When people said “no news is good news,” I thought it meant there was no such thing as good news.
For a long time, I thought Spago, Drano, Pepto and Bromo were the names of the least talented of the Marx Brothers.
Fortunately I lived next door to a kid who knew everything. And this was before Google. I know he knew everything because I asked him. In high school, he once (at least once that I heard) made an offhand reference to some totally obscure fact that no one else could possibly have known. I looked up and asked, “Tom do you know everything?”
Without a moment’s hesitation he said “actually, I don’t know anything at all about hydraulic pumps.” I figured he was just being modest, because as he explained what it was he didn’t know about hydraulic pumps it was clear that he didn’t know less than I didn’t know. I didn’t…and still don’t…know enough about hydraulic pumps to know what I didn’t, and still don’t, know.
For that reason and others, I’ve always found it easier to quantify what I do know than what I don’t. On our first date I told Cheryl there were only four things in the world I knew anything at all about. I said I knew a little about television news, a fair amount about golf, a great deal about college basketball and absolutely everything about embalming.
That led to a long discussion about growing up as the son of a mortician, but she went out with me again anyway.
I’ve clung to that claim, though the order has changed now and then. For most of my adult life it was exactly reversed. Now I don’t think I know much at all about any of those four topics. I am far removed from the ins and outs of embalming, as it were, though I am closer to being embalmed than I ever have been. (Not that I’ll learn anything from the experience). I don’t follow college basketball well enough to get into a Final Four pool any more, even though every college team in the country now makes it into the tournament. I’m playing golf whenever I can and follow the game somewhat, but it’s been a long time since I was able to name the player of the year for every year of the decade.

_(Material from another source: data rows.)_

Definition alu_imm (i : Inst) : option (Z * Z) :=
  match i with
  | Addi rd rs1 imm => Some (rd, wrapping_add 64 (R rs1) (wrap 64 imm))
  | Slti rd rs1 imm => Some (rd, b2z (sext 64 (R rs1) <? imm))
  | Sltiu rd rs1 imm => Some (rd, b2z (R rs1 <? wrap 64 imm))
  | Andi rd rs1 imm => Some (rd, Z.land (R rs1) (wrap 64 imm))
  | Ori rd rs1 imm => Some (rd, Z.lor (R rs1) (wrap 64 imm))
  | Xori rd rs1 imm => Some (rd, Z.lxor (R rs1) (wrap 64 imm))
  | Slli rd rs1 shamt => Some (rd, wrapping_shl 64 (R rs1) (Z.land shamt 63))
  | Srli rd rs1 shamt => Some (rd, wrapping_shr 64 (R rs1) (Z.land shamt 63))
  | Srai rd rs1 shamt => Some (rd, wrap 64 (wrapping_shr 64 (sext 64 (R rs1)) (Z.land shamt 63)))
  | _ => None
  end.

Definition alu_imm_32 (i : Inst) : option (Z * Z) :=
  match i with
  | Addiw rd rs1 imm => Some (rd, wrap 64 (sext 32 (sext 32 (R rs1) + imm)))
  | Slliw rd rs1 shamt => Some (rd, sx 32 (wrapping_shl 32 (wrap 32 (R rs1)) (Z.land shamt 31)))
  | Srliw rd rs1 shamt => Some (rd, sx 32 (wrapping_shr 32 (wrap 32 (R rs1)) (Z.land shamt 31)))
  | Sraiw rd rs1 shamt => Some (rd, wrap 64 (wrapping_shr 32 (sext 32 (R rs1)) (Z.land shamt 31)))
  | _ => None
  end.

Definition alu_reg (i : Inst) : option (Z * Z) :=
  match i with
  | Add rd rs1 rs2 => Some (rd, wrapping_add 64 (R rs1) (R rs2))
  | Sub rd rs1 rs2 => Some (rd, wrapping_sub 64 (R rs1) (R rs2))
  | Sll rd rs1 rs2 => Some (rd, wrapping_shl 64 (R rs1) (Z.land (wrap 32 (R rs2)) 63))
  | Srl rd rs1 rs2 => Some (rd, wrapping_shr 64 (R rs1) (Z.land (wrap 32 (R rs2)) 63))
  | Sra rd rs1 rs2 =>
      Some (rd, wrap 64 (wrapping_shr 64 (sext 64 (R rs1)) (Z.land (wrap 32 (R rs2)) 63)))
  | Slt rd rs1 rs2 => Some (rd, b2z (sext 64 (R rs1) <? sext 64 (R rs2)))
  | Sltu rd rs1 rs2 => Some (rd, b2z (R rs1 <? R rs2))
  | Xor rd rs1 rs2 => Some (rd, Z.lxor (R rs1) (R rs2))
  | Or rd rs1 rs2 => Some (rd, Z.lor (R rs1) (R rs2))
  | And rd rs1 rs2 => Some (rd, Z.land (R rs1) (R rs2))
  | _ => None
  end.

Definition alu_reg_32 (i : Inst) : option (Z * Z) :=
  match i with
  | Addw rd rs1 rs2 => Some (rd, wrap 64 (sext 32 (sext 32 (R rs1) + sext 32 (R rs2))))
  | Subw rd rs1 rs2 => Some (rd, wrap 64 (sext 32 (sext 32 (R rs1) - sext 32 (R rs2))))
  | Sllw rd rs1 rs2 =>
      Some (rd, sx 32 (wrapping_shl 32 (wrap 32 (R rs1)) (Z.land (wrap 32 (R rs2)) 31)))
  | Srlw rd rs1 rs2 =>
      Some (rd, sx 32 (wrapping_shr 32 (wrap 32 (R rs1)) (Z.land (wrap 32 (R rs2)) 31)))
  | Sraw rd rs1 rs2 =>
      Some (rd, wrap 64 (wrapping_shr 32 (sext 32 (R rs1)) (Z.land (wrap 32 (R rs2)) 31)))
  | _ => None
  end.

And television news? Well, despite spending thirty years working at it, I’m fairly out of touch with it now as a profession and don’t really even watch it very much. I can expound upon how it used to be done, back when we did it well – or at least as well as it’s ever been done.
Perhaps most disturbing is that nothing has crept in to fill the cranial voids. I just know less and less – stuck with dwindling levels of expertise on four subjects and an urge to read up on hydraulic pumps.